Saved data entries
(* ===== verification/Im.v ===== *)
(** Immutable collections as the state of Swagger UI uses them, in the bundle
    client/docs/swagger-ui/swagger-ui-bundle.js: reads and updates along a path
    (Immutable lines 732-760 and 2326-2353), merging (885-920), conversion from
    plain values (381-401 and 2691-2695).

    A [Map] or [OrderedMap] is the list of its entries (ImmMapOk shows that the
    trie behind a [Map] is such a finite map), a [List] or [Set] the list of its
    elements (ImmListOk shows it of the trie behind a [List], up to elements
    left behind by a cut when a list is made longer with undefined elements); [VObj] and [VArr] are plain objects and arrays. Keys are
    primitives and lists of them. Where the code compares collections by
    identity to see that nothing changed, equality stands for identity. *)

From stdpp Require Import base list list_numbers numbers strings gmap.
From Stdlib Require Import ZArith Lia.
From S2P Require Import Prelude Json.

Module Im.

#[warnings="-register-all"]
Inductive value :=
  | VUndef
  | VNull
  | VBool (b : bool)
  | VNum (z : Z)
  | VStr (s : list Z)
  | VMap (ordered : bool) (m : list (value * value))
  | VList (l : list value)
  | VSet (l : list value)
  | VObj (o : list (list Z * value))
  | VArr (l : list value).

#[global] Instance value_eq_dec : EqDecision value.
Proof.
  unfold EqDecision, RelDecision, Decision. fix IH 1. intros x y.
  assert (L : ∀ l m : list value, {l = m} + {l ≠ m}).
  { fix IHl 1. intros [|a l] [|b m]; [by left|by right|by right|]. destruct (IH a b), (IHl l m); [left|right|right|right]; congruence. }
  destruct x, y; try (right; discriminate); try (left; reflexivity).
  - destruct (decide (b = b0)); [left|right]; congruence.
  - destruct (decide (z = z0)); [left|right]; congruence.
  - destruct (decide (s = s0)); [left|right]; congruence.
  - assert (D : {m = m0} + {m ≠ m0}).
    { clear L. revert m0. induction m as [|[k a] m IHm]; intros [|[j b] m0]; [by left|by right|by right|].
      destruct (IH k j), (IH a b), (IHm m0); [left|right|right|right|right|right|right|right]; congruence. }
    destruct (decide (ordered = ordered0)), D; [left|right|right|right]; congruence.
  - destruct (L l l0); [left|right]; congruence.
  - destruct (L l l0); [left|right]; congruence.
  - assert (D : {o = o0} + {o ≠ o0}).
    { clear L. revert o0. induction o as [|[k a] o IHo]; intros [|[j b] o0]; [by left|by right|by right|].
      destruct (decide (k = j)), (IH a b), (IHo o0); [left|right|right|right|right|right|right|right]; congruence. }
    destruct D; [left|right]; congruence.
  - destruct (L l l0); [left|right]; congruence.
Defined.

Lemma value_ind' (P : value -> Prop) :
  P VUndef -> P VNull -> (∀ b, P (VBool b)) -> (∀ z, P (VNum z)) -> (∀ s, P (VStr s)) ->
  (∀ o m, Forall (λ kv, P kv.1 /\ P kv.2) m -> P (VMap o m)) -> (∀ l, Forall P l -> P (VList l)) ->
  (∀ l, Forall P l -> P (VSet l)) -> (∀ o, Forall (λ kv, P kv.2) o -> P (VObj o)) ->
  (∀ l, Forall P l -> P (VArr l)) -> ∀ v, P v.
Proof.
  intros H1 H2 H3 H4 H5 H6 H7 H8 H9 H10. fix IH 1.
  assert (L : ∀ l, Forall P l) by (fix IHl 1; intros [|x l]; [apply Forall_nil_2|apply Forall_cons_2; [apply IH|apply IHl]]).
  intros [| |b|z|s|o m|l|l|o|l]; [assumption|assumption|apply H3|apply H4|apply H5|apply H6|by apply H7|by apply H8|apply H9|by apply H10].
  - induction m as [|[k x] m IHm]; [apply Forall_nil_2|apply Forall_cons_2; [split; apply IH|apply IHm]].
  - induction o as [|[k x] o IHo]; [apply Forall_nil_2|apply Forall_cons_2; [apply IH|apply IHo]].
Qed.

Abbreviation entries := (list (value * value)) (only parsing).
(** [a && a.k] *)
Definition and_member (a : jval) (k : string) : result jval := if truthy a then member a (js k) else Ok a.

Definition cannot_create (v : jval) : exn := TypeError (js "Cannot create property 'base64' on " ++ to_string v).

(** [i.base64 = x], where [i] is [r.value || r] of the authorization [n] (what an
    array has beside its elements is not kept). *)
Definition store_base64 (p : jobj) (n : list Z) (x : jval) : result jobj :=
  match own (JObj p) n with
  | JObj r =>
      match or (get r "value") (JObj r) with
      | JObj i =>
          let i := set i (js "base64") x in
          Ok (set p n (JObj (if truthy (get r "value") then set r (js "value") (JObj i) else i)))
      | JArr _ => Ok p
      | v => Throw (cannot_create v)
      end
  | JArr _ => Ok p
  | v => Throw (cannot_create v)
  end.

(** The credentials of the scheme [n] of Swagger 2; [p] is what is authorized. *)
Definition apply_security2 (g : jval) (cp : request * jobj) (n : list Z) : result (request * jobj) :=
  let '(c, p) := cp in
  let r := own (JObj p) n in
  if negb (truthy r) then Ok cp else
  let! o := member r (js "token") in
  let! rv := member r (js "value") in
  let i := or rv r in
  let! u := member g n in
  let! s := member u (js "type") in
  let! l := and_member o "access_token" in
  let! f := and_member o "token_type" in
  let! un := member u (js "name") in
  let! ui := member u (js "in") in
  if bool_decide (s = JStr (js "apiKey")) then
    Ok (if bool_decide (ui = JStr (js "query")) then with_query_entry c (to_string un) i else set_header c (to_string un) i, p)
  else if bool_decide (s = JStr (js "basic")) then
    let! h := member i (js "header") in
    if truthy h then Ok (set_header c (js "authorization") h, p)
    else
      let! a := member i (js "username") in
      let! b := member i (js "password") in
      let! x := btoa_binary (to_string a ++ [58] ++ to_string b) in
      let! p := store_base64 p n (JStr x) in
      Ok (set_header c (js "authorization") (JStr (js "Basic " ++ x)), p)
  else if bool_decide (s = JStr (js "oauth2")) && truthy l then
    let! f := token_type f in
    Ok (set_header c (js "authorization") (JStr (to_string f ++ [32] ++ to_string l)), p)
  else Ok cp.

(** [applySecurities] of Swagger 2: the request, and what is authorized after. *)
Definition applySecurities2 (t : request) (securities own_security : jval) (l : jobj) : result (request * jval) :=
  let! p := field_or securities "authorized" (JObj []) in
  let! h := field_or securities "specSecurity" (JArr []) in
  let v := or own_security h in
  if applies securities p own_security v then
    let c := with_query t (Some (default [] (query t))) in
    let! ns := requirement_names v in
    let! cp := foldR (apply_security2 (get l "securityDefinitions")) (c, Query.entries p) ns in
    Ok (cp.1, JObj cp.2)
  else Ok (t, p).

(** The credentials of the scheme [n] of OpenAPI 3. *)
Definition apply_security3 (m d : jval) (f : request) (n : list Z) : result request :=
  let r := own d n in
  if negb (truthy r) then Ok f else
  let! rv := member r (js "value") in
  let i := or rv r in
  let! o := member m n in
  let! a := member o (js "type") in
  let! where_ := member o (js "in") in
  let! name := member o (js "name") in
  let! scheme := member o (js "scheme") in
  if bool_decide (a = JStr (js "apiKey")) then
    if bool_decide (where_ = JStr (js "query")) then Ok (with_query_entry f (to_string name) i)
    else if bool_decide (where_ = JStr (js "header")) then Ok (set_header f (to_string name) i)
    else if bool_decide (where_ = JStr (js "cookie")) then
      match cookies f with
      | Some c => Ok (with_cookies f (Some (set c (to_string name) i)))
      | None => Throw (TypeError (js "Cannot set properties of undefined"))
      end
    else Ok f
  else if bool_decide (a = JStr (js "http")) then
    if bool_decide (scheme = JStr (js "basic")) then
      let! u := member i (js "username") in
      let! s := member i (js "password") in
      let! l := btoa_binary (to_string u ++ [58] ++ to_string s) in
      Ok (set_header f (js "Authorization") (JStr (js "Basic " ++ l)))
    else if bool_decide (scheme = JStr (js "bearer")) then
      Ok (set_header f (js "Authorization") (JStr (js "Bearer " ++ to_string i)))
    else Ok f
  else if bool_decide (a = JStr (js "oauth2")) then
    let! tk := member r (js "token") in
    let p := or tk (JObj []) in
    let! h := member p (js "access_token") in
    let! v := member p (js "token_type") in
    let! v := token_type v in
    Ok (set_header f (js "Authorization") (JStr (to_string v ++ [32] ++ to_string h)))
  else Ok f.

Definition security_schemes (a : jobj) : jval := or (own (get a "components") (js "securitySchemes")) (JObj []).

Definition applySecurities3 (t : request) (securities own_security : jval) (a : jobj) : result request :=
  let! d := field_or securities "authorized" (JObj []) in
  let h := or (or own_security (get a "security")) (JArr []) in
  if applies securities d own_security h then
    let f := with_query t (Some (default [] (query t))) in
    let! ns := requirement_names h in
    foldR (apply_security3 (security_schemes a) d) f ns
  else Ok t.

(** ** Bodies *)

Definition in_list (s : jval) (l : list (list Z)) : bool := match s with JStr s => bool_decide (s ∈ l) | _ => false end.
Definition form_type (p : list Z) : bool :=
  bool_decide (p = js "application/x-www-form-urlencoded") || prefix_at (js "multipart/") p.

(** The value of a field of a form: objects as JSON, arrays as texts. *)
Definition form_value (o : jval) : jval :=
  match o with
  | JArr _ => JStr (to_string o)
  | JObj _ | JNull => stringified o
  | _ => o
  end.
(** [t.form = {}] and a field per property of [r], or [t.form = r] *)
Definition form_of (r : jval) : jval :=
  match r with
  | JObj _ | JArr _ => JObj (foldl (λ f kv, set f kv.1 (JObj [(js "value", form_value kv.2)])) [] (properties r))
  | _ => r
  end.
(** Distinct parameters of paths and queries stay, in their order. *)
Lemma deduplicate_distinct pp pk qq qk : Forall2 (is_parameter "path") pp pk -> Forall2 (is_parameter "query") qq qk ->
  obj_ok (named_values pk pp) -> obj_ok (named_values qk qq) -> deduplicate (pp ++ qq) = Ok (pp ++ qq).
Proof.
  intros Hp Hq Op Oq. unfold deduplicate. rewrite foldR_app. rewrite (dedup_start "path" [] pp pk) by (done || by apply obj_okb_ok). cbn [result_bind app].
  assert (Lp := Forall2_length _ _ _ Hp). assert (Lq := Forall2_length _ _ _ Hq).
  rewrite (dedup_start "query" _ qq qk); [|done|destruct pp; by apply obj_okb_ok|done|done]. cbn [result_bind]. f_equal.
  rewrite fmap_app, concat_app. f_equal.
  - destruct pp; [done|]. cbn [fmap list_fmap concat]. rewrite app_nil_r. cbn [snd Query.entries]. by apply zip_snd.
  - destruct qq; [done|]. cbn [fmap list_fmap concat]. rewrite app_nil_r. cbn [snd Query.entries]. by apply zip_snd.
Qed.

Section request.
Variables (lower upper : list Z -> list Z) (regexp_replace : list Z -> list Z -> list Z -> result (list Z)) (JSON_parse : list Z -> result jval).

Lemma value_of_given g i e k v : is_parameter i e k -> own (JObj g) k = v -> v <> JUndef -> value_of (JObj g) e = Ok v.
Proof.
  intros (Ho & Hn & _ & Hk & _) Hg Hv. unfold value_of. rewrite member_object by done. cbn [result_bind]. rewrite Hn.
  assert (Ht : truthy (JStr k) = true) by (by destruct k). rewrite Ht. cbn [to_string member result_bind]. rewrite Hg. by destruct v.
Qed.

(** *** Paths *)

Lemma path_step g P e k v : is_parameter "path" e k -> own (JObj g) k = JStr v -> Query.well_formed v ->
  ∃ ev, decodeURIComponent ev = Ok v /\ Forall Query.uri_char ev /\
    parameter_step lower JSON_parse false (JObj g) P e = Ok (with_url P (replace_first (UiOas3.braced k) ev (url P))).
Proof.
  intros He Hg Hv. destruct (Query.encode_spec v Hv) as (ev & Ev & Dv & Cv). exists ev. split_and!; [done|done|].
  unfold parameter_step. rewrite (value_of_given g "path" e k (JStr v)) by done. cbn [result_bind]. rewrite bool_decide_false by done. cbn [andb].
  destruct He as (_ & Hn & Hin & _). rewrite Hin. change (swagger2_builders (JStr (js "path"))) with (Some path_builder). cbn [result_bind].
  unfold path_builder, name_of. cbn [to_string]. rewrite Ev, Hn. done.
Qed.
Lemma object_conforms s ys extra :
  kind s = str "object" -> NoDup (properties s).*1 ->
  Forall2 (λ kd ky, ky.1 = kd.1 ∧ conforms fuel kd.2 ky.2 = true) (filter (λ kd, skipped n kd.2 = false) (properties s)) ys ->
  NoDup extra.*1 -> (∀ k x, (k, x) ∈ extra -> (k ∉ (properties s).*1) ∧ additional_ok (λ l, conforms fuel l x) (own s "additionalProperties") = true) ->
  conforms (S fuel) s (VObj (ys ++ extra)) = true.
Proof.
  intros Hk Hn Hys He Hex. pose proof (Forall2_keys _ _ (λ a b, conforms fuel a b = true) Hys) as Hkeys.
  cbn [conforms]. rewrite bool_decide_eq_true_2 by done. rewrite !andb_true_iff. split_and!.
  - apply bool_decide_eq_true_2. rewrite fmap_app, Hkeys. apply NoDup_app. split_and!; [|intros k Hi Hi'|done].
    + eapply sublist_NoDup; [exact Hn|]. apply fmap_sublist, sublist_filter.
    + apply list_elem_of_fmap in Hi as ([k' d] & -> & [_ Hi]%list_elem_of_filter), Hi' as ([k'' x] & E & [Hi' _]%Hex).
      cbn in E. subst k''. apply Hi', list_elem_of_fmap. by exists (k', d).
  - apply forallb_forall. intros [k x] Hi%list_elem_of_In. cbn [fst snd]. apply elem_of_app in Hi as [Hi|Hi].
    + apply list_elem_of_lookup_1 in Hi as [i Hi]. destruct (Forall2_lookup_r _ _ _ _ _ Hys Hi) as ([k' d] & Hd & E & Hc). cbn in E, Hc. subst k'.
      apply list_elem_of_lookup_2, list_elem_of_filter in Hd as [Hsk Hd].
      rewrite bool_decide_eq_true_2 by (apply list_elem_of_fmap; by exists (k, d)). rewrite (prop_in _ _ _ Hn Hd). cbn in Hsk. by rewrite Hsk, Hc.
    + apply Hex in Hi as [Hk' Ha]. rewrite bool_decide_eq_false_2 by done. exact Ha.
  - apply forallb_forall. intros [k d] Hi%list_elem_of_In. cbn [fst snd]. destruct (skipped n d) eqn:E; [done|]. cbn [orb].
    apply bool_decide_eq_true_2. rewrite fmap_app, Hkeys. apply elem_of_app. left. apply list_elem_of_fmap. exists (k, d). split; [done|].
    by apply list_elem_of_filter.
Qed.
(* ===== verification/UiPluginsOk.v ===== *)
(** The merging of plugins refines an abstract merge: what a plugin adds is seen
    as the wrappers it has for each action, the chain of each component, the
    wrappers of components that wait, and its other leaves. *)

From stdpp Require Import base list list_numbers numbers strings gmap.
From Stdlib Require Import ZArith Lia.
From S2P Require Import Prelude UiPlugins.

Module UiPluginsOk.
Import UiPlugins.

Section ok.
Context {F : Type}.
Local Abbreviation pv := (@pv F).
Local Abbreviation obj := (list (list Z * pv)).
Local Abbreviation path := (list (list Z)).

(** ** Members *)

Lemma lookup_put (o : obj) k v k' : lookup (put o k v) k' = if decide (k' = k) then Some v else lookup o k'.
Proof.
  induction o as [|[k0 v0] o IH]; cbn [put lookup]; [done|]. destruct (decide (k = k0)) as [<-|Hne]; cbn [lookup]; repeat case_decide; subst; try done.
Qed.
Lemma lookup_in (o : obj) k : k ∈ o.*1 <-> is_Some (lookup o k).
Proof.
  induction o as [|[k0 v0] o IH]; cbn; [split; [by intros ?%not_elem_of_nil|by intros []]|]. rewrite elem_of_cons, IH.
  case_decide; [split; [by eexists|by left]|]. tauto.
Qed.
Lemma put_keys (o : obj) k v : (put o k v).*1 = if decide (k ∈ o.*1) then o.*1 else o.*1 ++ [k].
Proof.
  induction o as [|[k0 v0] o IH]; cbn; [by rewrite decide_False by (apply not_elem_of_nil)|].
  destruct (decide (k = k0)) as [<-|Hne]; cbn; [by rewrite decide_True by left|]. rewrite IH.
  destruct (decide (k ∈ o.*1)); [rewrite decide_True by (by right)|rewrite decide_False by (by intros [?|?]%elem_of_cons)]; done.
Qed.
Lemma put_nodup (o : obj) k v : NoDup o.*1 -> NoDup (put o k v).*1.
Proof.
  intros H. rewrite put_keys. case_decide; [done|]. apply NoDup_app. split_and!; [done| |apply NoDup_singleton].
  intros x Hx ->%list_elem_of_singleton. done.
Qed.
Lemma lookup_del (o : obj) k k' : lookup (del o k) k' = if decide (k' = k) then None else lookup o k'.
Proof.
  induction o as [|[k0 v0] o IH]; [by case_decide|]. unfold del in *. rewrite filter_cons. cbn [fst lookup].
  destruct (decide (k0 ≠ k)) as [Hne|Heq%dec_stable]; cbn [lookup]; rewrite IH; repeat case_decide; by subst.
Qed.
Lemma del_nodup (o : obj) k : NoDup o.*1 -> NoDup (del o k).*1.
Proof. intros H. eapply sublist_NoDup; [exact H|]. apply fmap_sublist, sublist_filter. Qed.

TASK STATEMENT —
Repeat exactly the lines above from the one with "E & [Hi' _]%Hex)." up to and including the one with "apply list_elem_of_lookup_2, list_elem_of_filter". No other line belongs in the reply.

ANSWER TO THE PROBLEM —
    + apply list_elem_of_fmap in Hi as ([k' d] & -> & [_ Hi]%list_elem_of_filter), Hi' as ([k'' x] & E & [Hi' _]%Hex).
      cbn in E. subst k''. apply Hi', list_elem_of_fmap. by exists (k', d).
  - apply forallb_forall. intros [k x] Hi%list_elem_of_In. cbn [fst snd]. apply elem_of_app in Hi as [Hi|Hi].
    + apply list_elem_of_lookup_1 in Hi as [i Hi]. destruct (Forall2_lookup_r _ _ _ _ _ Hys Hi) as ([k' d] & Hd & E & Hc). cbn in E, Hc. subst k'.
      apply list_elem_of_lookup_2, list_elem_of_filter in Hd as [Hsk Hd].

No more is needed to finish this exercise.